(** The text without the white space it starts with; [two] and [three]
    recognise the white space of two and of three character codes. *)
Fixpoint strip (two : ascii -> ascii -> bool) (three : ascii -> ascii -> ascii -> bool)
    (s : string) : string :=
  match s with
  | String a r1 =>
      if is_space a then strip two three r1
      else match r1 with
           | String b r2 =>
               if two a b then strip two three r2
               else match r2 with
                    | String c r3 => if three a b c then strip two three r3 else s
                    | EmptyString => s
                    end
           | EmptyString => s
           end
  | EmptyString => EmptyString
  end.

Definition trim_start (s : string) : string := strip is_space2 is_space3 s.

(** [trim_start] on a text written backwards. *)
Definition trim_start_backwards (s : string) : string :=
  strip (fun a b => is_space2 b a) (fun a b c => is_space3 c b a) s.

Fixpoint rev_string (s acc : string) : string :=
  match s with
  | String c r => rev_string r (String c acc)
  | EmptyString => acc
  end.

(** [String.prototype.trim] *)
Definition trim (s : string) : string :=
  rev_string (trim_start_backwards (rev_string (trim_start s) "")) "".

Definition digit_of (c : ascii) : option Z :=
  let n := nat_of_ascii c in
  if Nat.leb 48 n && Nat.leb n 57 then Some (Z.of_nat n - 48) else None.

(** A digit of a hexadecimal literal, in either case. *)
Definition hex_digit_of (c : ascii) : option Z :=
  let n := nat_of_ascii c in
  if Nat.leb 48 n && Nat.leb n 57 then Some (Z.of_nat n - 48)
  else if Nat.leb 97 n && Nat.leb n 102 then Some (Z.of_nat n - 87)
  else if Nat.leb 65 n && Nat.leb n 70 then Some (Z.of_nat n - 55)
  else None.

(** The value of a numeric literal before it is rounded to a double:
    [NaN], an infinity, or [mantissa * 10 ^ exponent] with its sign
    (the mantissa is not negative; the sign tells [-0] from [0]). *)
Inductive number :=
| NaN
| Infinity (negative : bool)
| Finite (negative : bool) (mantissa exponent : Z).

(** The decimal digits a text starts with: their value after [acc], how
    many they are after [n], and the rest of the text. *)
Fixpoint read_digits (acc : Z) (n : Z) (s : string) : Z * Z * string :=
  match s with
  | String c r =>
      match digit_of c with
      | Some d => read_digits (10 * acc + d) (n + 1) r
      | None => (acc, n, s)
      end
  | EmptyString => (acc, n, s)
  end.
______________________________
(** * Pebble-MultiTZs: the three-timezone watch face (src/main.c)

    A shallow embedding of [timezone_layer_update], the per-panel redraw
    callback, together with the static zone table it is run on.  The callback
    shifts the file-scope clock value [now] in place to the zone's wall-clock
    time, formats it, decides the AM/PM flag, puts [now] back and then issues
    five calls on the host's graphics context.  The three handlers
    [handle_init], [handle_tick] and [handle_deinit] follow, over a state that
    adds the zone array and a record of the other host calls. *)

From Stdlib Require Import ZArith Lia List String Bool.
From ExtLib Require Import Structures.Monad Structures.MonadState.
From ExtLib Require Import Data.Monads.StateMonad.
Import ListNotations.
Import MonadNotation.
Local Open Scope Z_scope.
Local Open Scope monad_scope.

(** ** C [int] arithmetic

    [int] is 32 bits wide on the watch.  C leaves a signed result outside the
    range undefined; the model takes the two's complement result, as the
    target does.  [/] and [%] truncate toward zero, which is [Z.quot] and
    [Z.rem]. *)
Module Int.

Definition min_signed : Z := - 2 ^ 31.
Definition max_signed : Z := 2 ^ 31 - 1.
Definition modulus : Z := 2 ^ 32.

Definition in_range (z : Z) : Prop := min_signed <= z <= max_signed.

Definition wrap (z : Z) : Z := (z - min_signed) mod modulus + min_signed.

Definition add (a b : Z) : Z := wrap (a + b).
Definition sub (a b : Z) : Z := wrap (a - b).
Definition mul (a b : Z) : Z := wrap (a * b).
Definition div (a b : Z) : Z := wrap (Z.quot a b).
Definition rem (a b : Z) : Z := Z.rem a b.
______________________________
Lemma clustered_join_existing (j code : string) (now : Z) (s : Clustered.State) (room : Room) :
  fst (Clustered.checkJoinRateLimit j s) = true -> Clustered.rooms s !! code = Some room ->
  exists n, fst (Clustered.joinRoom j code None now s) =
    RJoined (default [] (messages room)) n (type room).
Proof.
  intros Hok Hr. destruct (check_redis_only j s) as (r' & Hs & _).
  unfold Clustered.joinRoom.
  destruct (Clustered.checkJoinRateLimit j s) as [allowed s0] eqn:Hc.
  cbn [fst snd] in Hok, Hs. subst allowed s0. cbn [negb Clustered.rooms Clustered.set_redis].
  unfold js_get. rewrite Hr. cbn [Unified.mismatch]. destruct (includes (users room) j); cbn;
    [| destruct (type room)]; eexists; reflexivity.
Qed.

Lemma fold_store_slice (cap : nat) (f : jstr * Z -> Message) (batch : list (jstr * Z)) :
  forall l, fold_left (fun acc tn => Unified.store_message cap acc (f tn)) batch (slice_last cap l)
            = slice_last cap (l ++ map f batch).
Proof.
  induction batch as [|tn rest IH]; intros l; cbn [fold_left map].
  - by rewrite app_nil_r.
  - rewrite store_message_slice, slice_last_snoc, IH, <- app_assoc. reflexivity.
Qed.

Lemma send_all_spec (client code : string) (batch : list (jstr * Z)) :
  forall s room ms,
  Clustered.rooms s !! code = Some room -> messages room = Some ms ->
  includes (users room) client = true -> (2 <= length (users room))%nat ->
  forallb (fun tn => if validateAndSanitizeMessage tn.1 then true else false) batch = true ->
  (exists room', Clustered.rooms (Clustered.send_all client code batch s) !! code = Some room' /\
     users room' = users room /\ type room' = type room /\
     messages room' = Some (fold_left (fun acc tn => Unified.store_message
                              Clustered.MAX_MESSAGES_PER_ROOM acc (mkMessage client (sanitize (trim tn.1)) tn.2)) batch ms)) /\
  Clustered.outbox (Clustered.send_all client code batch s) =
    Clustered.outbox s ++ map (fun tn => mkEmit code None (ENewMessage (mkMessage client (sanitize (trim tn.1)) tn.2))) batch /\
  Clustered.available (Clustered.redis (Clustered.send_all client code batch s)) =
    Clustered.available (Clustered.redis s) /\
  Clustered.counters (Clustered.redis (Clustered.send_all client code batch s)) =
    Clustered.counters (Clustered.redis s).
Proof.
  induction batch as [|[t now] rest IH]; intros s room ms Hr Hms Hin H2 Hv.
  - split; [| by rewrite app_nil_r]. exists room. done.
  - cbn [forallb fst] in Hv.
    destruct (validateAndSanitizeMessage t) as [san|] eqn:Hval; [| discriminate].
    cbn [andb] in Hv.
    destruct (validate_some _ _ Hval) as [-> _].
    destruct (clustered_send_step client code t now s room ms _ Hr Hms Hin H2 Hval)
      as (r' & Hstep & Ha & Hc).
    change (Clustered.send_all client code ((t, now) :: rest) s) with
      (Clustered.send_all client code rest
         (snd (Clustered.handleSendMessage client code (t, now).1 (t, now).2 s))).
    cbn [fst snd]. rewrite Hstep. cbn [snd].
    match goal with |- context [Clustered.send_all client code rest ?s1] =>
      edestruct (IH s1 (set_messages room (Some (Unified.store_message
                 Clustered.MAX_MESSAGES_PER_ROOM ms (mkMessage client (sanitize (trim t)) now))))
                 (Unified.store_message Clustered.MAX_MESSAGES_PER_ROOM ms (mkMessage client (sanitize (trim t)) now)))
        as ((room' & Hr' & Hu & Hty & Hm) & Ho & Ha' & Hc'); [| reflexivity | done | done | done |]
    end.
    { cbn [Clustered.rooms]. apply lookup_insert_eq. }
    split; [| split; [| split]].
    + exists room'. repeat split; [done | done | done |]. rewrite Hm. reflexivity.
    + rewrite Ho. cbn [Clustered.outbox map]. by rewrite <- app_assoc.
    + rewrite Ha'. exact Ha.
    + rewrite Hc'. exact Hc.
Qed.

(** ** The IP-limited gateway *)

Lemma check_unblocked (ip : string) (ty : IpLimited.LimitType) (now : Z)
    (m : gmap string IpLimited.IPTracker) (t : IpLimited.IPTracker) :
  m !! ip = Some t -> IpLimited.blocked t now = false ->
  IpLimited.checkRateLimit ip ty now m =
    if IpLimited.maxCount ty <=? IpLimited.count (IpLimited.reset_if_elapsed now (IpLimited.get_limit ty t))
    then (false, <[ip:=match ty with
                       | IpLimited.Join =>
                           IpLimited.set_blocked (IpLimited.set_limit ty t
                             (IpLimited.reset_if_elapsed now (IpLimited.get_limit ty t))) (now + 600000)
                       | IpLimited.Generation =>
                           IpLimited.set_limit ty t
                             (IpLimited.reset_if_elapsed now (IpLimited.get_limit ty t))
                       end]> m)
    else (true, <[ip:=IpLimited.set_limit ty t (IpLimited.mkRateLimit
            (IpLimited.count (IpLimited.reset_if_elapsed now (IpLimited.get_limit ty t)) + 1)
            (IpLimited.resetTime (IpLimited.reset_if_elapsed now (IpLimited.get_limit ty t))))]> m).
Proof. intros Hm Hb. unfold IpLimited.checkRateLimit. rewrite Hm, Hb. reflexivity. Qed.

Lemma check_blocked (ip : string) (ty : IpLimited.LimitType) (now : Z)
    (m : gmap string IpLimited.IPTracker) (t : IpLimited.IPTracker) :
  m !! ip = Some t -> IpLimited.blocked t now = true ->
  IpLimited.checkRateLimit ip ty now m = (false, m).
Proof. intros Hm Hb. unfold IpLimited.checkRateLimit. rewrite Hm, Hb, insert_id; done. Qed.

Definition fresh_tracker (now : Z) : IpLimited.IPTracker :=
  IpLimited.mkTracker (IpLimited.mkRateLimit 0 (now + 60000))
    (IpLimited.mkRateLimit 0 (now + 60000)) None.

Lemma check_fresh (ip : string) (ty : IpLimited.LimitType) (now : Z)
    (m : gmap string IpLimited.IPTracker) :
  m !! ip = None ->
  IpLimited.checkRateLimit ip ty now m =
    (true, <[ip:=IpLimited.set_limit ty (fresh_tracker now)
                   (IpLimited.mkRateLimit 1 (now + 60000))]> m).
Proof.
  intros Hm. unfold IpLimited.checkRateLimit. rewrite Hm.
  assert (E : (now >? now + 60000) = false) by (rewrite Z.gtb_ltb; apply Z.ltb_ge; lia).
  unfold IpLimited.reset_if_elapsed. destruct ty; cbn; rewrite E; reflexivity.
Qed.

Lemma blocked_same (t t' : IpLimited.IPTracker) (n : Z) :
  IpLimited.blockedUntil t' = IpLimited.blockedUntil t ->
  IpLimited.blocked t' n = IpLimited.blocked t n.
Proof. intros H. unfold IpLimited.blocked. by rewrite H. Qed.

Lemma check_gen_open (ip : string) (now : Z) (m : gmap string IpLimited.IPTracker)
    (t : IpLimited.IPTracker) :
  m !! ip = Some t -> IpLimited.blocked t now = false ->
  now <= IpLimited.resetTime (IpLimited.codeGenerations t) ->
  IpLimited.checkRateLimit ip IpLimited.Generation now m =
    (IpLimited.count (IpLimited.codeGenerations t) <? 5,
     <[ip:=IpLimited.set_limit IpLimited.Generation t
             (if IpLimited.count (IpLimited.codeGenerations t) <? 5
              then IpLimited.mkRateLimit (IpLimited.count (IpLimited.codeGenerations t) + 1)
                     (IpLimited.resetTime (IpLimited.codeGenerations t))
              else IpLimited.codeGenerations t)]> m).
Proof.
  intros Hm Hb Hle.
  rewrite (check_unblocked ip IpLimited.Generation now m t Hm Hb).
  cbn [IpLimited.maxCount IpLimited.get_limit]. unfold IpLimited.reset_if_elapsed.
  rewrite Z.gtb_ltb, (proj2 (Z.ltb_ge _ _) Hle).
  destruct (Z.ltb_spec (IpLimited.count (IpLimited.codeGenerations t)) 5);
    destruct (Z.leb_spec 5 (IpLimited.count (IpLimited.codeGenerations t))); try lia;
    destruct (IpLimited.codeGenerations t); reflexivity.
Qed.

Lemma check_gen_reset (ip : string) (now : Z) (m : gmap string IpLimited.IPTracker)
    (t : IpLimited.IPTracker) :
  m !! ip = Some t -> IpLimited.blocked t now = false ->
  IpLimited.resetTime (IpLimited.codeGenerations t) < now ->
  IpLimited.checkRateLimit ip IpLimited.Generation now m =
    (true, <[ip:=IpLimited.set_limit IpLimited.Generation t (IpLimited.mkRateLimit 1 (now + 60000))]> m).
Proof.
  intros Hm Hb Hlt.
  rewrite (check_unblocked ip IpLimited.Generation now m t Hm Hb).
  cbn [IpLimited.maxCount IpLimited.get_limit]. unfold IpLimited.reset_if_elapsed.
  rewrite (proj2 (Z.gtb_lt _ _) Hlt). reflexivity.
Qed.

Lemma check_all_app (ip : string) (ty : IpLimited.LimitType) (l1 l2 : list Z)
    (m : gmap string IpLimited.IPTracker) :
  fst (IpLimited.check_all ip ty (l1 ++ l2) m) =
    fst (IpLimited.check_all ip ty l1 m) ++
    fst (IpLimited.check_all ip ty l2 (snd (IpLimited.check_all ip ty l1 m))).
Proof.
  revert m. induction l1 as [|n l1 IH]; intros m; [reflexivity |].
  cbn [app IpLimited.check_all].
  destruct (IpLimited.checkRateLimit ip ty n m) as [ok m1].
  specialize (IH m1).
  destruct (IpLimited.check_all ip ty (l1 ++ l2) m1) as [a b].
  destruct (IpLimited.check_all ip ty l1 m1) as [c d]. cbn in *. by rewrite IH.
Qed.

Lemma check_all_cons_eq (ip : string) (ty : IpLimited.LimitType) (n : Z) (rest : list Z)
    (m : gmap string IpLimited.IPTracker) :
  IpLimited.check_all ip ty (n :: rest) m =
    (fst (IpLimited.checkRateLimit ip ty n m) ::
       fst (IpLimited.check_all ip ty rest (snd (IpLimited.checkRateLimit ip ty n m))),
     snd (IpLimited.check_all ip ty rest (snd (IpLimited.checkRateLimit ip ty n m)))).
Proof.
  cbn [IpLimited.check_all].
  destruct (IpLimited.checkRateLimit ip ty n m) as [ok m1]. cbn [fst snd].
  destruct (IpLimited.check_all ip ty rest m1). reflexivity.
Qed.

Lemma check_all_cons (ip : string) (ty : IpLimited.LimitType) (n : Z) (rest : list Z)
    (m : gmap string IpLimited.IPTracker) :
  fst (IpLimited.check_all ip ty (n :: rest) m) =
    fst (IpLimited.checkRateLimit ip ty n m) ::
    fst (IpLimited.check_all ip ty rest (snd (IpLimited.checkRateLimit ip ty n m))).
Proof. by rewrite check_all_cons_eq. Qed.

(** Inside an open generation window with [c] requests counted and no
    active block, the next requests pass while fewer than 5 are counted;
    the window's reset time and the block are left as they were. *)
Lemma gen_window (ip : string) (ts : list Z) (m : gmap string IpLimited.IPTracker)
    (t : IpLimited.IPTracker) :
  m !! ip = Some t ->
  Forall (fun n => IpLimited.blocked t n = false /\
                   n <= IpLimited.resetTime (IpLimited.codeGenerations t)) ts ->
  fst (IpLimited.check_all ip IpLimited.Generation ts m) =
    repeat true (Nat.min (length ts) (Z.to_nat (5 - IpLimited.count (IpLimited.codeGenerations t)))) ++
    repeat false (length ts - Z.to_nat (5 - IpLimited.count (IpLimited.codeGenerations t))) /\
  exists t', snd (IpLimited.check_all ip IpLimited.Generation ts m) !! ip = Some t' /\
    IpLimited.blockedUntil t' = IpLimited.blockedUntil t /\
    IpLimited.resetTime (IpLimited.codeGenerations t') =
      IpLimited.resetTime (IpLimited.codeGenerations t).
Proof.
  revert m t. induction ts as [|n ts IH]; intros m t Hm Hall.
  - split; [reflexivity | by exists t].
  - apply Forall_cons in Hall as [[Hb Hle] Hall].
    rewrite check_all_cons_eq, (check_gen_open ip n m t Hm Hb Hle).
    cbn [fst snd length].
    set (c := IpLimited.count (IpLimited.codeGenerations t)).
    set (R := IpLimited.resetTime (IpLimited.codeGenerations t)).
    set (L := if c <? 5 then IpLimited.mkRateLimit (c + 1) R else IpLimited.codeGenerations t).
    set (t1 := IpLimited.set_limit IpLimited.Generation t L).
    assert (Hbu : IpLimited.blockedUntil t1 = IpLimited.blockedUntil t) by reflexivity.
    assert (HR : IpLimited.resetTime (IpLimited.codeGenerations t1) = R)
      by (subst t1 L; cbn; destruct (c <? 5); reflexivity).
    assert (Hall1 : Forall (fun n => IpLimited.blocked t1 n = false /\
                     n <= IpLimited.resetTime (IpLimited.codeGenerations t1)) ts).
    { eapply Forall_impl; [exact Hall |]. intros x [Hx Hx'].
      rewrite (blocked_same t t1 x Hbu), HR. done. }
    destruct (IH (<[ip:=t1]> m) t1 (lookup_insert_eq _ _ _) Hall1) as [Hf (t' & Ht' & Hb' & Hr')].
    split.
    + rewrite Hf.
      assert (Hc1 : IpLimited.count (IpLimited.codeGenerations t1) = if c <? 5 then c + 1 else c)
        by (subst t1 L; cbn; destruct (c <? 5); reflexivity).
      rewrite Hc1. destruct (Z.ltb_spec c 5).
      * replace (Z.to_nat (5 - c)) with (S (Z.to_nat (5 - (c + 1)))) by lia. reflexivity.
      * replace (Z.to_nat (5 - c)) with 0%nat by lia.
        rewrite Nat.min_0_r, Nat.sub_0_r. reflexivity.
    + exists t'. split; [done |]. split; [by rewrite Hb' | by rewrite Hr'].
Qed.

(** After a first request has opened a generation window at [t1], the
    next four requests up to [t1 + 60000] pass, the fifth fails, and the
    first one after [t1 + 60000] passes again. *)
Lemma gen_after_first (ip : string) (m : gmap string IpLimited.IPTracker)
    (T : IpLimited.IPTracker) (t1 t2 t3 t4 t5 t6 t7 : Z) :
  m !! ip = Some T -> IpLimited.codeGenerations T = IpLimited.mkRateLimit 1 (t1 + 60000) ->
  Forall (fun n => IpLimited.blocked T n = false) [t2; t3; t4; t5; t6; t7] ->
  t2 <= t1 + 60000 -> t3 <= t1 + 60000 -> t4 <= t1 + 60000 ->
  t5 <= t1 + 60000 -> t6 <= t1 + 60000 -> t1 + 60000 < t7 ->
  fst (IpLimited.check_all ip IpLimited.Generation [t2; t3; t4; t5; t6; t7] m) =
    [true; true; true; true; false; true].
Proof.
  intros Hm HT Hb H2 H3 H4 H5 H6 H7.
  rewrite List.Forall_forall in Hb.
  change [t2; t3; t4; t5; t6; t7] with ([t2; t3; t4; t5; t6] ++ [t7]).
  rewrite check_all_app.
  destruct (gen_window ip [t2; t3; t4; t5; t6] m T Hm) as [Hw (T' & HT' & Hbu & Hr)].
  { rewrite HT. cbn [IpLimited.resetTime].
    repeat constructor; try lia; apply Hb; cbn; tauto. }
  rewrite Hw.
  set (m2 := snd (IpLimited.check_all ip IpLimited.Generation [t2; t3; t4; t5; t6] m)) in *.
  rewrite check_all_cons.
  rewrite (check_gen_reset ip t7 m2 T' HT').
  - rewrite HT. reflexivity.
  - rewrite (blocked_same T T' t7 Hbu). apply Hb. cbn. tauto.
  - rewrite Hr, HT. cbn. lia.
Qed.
______________________________
What you are asked to do: Give back, word for word, only the lines above from the line holding "destruct (Z.ltb_spec (IpLimited.count" to the line holding "intros Hm Hb Hlt.", both included.

Answer:
  destruct (Z.ltb_spec (IpLimited.count (IpLimited.codeGenerations t)) 5);
    destruct (Z.leb_spec 5 (IpLimited.count (IpLimited.codeGenerations t))); try lia;
    destruct (IpLimited.codeGenerations t); reflexivity.
Qed.

Lemma check_gen_reset (ip : string) (now : Z) (m : gmap string IpLimited.IPTracker)
    (t : IpLimited.IPTracker) :
  m !! ip = Some t -> IpLimited.blocked t now = false ->
  IpLimited.resetTime (IpLimited.codeGenerations t) < now ->
  IpLimited.checkRateLimit ip IpLimited.Generation now m =
    (true, <[ip:=IpLimited.set_limit IpLimited.Generation t (IpLimited.mkRateLimit 1 (now + 60000))]> m).
Proof.
  intros Hm Hb Hlt.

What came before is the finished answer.